They're signing new contracts constantly. Q4 alone brought the $816M SDA Tranche 3 award (Beck called it "the largest single contract in Rocket Lab's history"), the MDA SHIELD program worth up to $151M, a new multi-launch contract from a confidential national security customer, and four more BlackSky launches. The pipeline hasn't slowed.
The Street's FY 2026 consensus treats this business like it still has to go earn the revenue. It already has the revenue. It's sitting in the backlog.
2. "Only commercial provider producing both spacecraft and payloads in-house for SDA" — the sentence that should be framed on a wall
Beck said this during the SDA Tranche 3 discussion and moved on. Don't let him:
"Rocket Lab is the only commercial provider producing both spacecraft and payloads in-house for SDA."
This is the moat. The legacy primes — Lockheed, Northrop, L3Harris — build satellites by stitching together parts from a dozen specialized vendors. Optics from one shop. Radios from another. Structures from a third. Software integration from a fourth. Every hand-off adds schedule risk, margin stack, and a blame-shifting meeting when something breaks.
Rocket Lab spent 2024–2025 buying the supply chain. They acquired SolAero (solar arrays). They bought Mynaric (pending, German optical terminals). In Q4 they closed GEOST (payloads). In Q1 2026 they closed OSI (Optical Support Inc.) in Tucson and Precision Components Limited in New Zealand.
Listen to Beck on why this matters, answering a question about whether OSI was already a GEOST supplier:
"Customers probably don't care much. What they care about is: does their sensor arrive on time, at cost, and at performance. OSI was the most expensive, longest lead item in the optical payload chain."
Translation: they were paying margin stack on their single most expensive subcomponent. Now they're not. The optical subsystem gross-margin recapture alone is significant. But the schedule control matters more than the dollars. On cost-plus government programs, being the one vendor who actually delivers on time is a structural advantage. The legacy primes can't replicate it without gutting their own supply chains.
This is why Beck said — flat out — that Rocket Lab is now "repeatedly winning large awards that have historically been the exclusive domain of legacy aerospace primes."
3. The Neutron delay is a feature, not a bug. The AFP machine is the tell.

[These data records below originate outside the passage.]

(* ===== verification/VerbsData.v ===== *)
(** The verbs of [src/engine/verbs] that compute on the run's variables only,
    and the license groups: [noop], [end], [set_var], [transform], [merge],
    [filter], [map], [assert], [error], [switch], [while]. *)
From S2P Require Import Prelude Values Domain World Cel.

(** ** license_groups.go *)
Definition GroupToFeature : gmap string string := list_to_map [
  ("common", "");
  ("observability", "wf.observability");
  ("external_io_advanced", "wf.external_io");
  ("waits", "wf.timers");
  ("events_and_signals", "wf.event_driven");
  ("human_interaction", "wf.user_tasks");
  ("parallel_control", "wf.parallel");
  ("loops_and_recovery", "wf.loops_recovery");
  ("compositions", "wf.compositions")].

(** [GroupToFeature[group]]: the empty string for an unknown group. *)
Definition feature_of (group : string) : string := default "" (GroupToFeature !! group).

Definition LicenseGroupForStep (step : Step) (regGroup : string) : string :=
  if decide (step_Type step = StepTypeHTTPRequest) then
    let method := get_str (step_Inputs step) "method" in
    let secret := get_str (step_Inputs step) "secret_ref" in
    if decide ((method = "" ∨ method = "GET") ∧ secret = "") then "common"
    else "external_io_advanced"
  else regGroup.

(** ** Verbs *)
Definition defaultMaxIterations : Z := 100.
Definition hardMaxIterations : Z := 10000.

(** The nesting depth of maps in a value: the fuel of [deepFlatten]. *)
Fixpoint val_depth (v : Val) : nat :=
  match v with
  | VMap m => S (map_fold (λ _ v n, Nat.max (val_depth v) n) 0 m)
  | _ => 0
  end.

Section VerbsData.
Context `{Env}.

(** A verb that only reads the run and the step. *)
Definition pure_handler {St} (f : SagaRun → Step → res Vars) : Handler St :=
  λ run step, ret (f run step).

Definition NoopVerb_Execute (_ : SagaRun) (_ : Step) : res Vars := Ok ∅.
Definition EndVerb_Execute (_ : SagaRun) (_ : Step) : res Vars := Ok ∅.

Definition SetVarVerb_Execute (run : SagaRun) (step : Step) : res Vars :=
  let outVar := get_str (step_Inputs step) "out_var" in
  if decide (outVar = "") then Err (EMsg "set_var: out_var required")
  else
    match step_Inputs step !! "expr" with
    | Some exprAny =>
        let expr := default "" (as_str (Some exprAny)) in
        if decide (expr = "") then Err (EMsg "set_var: expr must be a non-empty string")
        else
          tryp* prg := CompiledProgram (keysOf (run_Variables run)) expr
            else EWrap "set_var: compile" in
          tryp* val := Eval prg (run_Variables run) else EWrap "set_var: eval" in
          Ok {[outVar := val]}
    | None =>
        match step_Inputs step !! "value" with
        | Some v => Ok {[outVar := v]}
        | None => Err (EMsg "set_var: one of value or expr is required")
        end
    end.

Definition TransformVerb_Execute (run : SagaRun) (step : Step) : res Vars :=
  let expr := get_str (step_Inputs step) "expr" in
  if decide (expr = "") then Err (EMsg "transform: expr required")
  else
    let outVar := get_str (step_Inputs step) "out_var" in
    if decide (outVar = "") then Err (EMsg "transform: out_var required")
    else
      tryp* prg := CompiledProgram (keysOf (run_Variables run)) expr
        else EWrap "transform: compile" in
      tryp* val := Eval prg (run_Variables run) else EWrap "transform: eval" in
      Ok {[outVar := val]}.

(** [deepFlatten], with fuel for the nesting; the entries are visited in the
    map's order and written into [out] one after the other. *)
Fixpoint deepFlatten_fuel (fuel : nat) (prefix : string) (inm : Vars) (out : Vars) : Vars :=
  match fuel with
  | O => out
  | S fuel =>
      fold_left (λ out kv,
        let fullKey := prefix +:+ "." +:+ kv.1 in
        match kv.2 with
        | VMap nested => deepFlatten_fuel fuel fullKey nested out
        | v => <[fullKey := v]> out
        end) (range_map inm) out
  end.
Definition deepFlatten (prefix : string) (inm : Vars) (out : Vars) : Vars :=
  deepFlatten_fuel (val_depth (VMap inm)) prefix inm out.

Definition MergeVerb_Execute (run : SagaRun) (step : Step) : res Vars :=
  let expr := get_str (step_Inputs step) "from" in
  let into := get_str (step_Inputs step) "into" in
  if decide (expr = "" ∨ into = "") then Err (EMsg "merge: from and into required")
  else
    tryp* prg := CompiledProgram (keysOf (run_Variables run)) expr
      else EWrap "merge: compile" in
    tryp* val := Eval prg (run_Variables run) else EWrap "merge: eval" in
    match val with
    | VMap fromMap => Ok (deepFlatten into fromMap ∅)
    | _ => Err (EMsg ("merge: from did not evaluate to a string-keyed map, got " +:+
                      type_name val))
    end.

(** The shared activation of [filter] and [map]: a run variable named "_"
    shadows the element. *)
Definition bind_elem (vars : Vars) (x : Val) (varMap : Vars) : Vars :=
  match vars !! "_" with
  | None => <["_" := x]> varMap
  | Some _ => varMap
  end.

(** The element loops; [varMap] is the one map reused across elements. *)
Fixpoint filter_loop (prg : cel_program) (vars varMap : Vars) (xs out : list Val)
    : res (list Val) :=
  match xs with
  | [] => Ok out
  | x :: xs =>
      let varMap := bind_elem vars x varMap in
      tryp* v := Eval prg varMap
        else EWrap ("filter: eval pred for element " +:+ sprint x) in
      filter_loop prg vars varMap xs (if val_bool v then out ++ [x] else out)
  end.

Fixpoint map_loop (prg : cel_program) (vars varMap : Vars) (xs out : list Val)
    : res (list Val) :=
  match xs with
  | [] => Ok out
  | x :: xs =>
      let varMap := bind_elem vars x varMap in
      tryp* v := Eval prg varMap else EWrap ("map: eval for element " +:+ sprint x) in
      map_loop prg vars varMap xs (out ++ [v])
  end.

Definition FilterVerb_Execute (run : SagaRun) (step : Step) : res Vars :=
  let vars := run_Variables run in
  let listExpr := get_str (step_Inputs step) "list" in
  let predExpr := get_str (step_Inputs step) "expr" in
  let outVar := get_str (step_Inputs step) "out_var" in
  if decide (listExpr = "" ∨ predExpr = "" ∨ outVar = "") then
    Err (EMsg "filter: list, expr, out_var required")
  else
    tryp* listPrg := CompiledProgram (keysOf vars) listExpr else EWrap "filter: compile list" in
    tryp* listVal := Eval listPrg vars else EWrap "filter: eval list" in
    match listVal with
    | VList xs =>
        tryp* predPrg := CompiledProgram (keysOf vars ++ ["_"]) predExpr
          else EWrap "filter: compile pred" in
        tryp* out := filter_loop predPrg vars vars xs [] else id in
        Ok {[outVar := VList out]}
    | _ => Err (EMsg ("filter: list expr did not produce []any, got " +:+ type_name listVal))
    end.

Definition MapVerb_Execute (run : SagaRun) (step : Step) : res Vars :=
  let vars := run_Variables run in
  let listExpr := get_str (step_Inputs step) "list" in
  let mapExpr := get_str (step_Inputs step) "expr" in
  let outVar := get_str (step_Inputs step) "out_var" in
  if decide (listExpr = "" ∨ mapExpr = "" ∨ outVar = "") then
    Err (EMsg "map: list, expr, out_var required")
  else
    tryp* listPrg := CompiledProgram (keysOf vars) listExpr else EWrap "map: compile list" in
    tryp* listVal := Eval listPrg vars else EWrap "map: eval list" in
    match listVal with
    | VList xs =>
        tryp* mapPrg := CompiledProgram (keysOf vars ++ ["_"]) mapExpr
          else EWrap "map: compile expr" in
        tryp* out := map_loop mapPrg vars vars xs [] else id in
        Ok {[outVar := VList out]}
    | _ => Err (EMsg ("map: list expr did not produce []any, got " +:+ type_name listVal))
    end.

Definition AssertVerb_Execute (run : SagaRun) (step : Step) : res Vars :=
  let expr := get_str (step_Inputs step) "expr" in
  if decide (expr = "") then Err (EMsg "assert: expr required")
  else
    let code := get_str (step_Inputs step) "code" in
    let code := if decide (code = "") then "assertion_failed" else code in
    tryp* prg := CompiledProgram (keysOf (run_Variables run)) expr
      else EWrap "assert: compile" in
    tryp* val := Eval prg (run_Variables run) else EWrap "assert: eval" in
    if val_bool val then Ok ∅
    else Err (EMsg (code +:+ ": " +:+ quote expr +:+ " is false")).

Definition ErrorVerb_Execute (_ : SagaRun) (step : Step) : res Vars :=
  let code := get_str (step_Inputs step) "code" in
  if decide (code = "") then Err (EMsg "error: code required")
  else
    let msg := get_str (step_Inputs step) "message" in
    if decide (msg = "") then Err (EMsg code) else Err (EMsg (code +:+ ": " +:+ msg)).

Definition SwitchVerb_Execute (run : SagaRun) (step : Step) : res Vars :=
  let expr := get_str (step_Inputs step) "expr" in
  if decide (expr = "") then Err (EMsg "switch: expr required")
  else
    tryp* prg := CompiledProgram (keysOf (run_Variables run)) expr
      else EWrap "switch: compile" in
    tryp* val := Eval prg (run_Variables run) else EWrap "switch: CEL eval" in
    match val with
    | VStr key => Ok {["branch" := VStr key]}
    | _ => Err (EMsg ("switch: expr must evaluate to string, got " +:+ type_name val))
    end.

(** The cap on the iterations of a while step. *)
Definition while_maxIter (step : Step) : Z :=
  let maxIter := match as_float (step_Inputs step !! "max_iterations") with
                 | Some mi => int_of_float mi
                 | None => defaultMaxIterations
                 end in
  let maxIter := if decide (hardMaxIterations < maxIter)%Z then hardMaxIterations else maxIter in
  if decide (maxIter < 1)%Z then defaultMaxIterations else maxIter.

(** The counter [_while.<step>.iter]. *)
Definition while_iter (vars : Vars) (stepID : string) : Z :=
  match as_map (vars !! "_while") with
  | Some whileMap =>
      match as_map (whileMap !! stepID) with
      | Some stepMap =>
          match stepMap !! "iter" with
          | Some (VInt64 v) => v
          | Some (VFloat v) => int_of_float v
          | _ => 0
          end
      | None => 0
      end
  | None => 0
  end%Z.

Definition WhileVerb_Execute (run : SagaRun) (step : Step) : res Vars :=
  let cond := get_str (step_Inputs step) "condition" in
  if decide (cond = "") then Err (EMsg "while: condition required")
  else
    let maxIter := while_maxIter step in
    let iter := while_iter (run_Variables run) (step_ID step) in
    if decide (maxIter ≤ iter)%Z then
      Err (EMsg ("while: max_iterations " +:+ itoa maxIter +:+ " reached"))
    else
      tryp* prg := CompiledProgram (keysOf (run_Variables run)) cond
        else EWrap "while: compile" in
      tryp* val := Eval prg (run_Variables run) else EWrap "while: eval" in
      let branch := if val_bool val then "continue" else "exit" in
      Ok (list_to_map [("branch", VStr branch);
                       ("_while." +:+ step_ID step +:+ ".iter", VInt64 (wrap64 (iter + 1)))]).
End VerbsData.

Here's the part the bears need to read carefully.
The tank that failed in January was hand-laid by a third-party contractor. Beck was blunt:
"The tank let go earlier than we expected... manufacturing defect... hand-laid by a third-party contractor... defect was introduced."
Why third-party and hand-laid? Beck again: "the decision to work with a third-party contractor was ultimately driven by schedule... not uncommon for us to run parallel development paths."
Fine. The tank broke. The replacement comes from an in-house tank produced on Rocket Lab's Automated Fiber Placement (AFP) machine. Here's the line Beck dropped that almost nobody has quoted:
"The AFP machine is just totally ridiculous... we measure a dome manufacture on the AFP in days."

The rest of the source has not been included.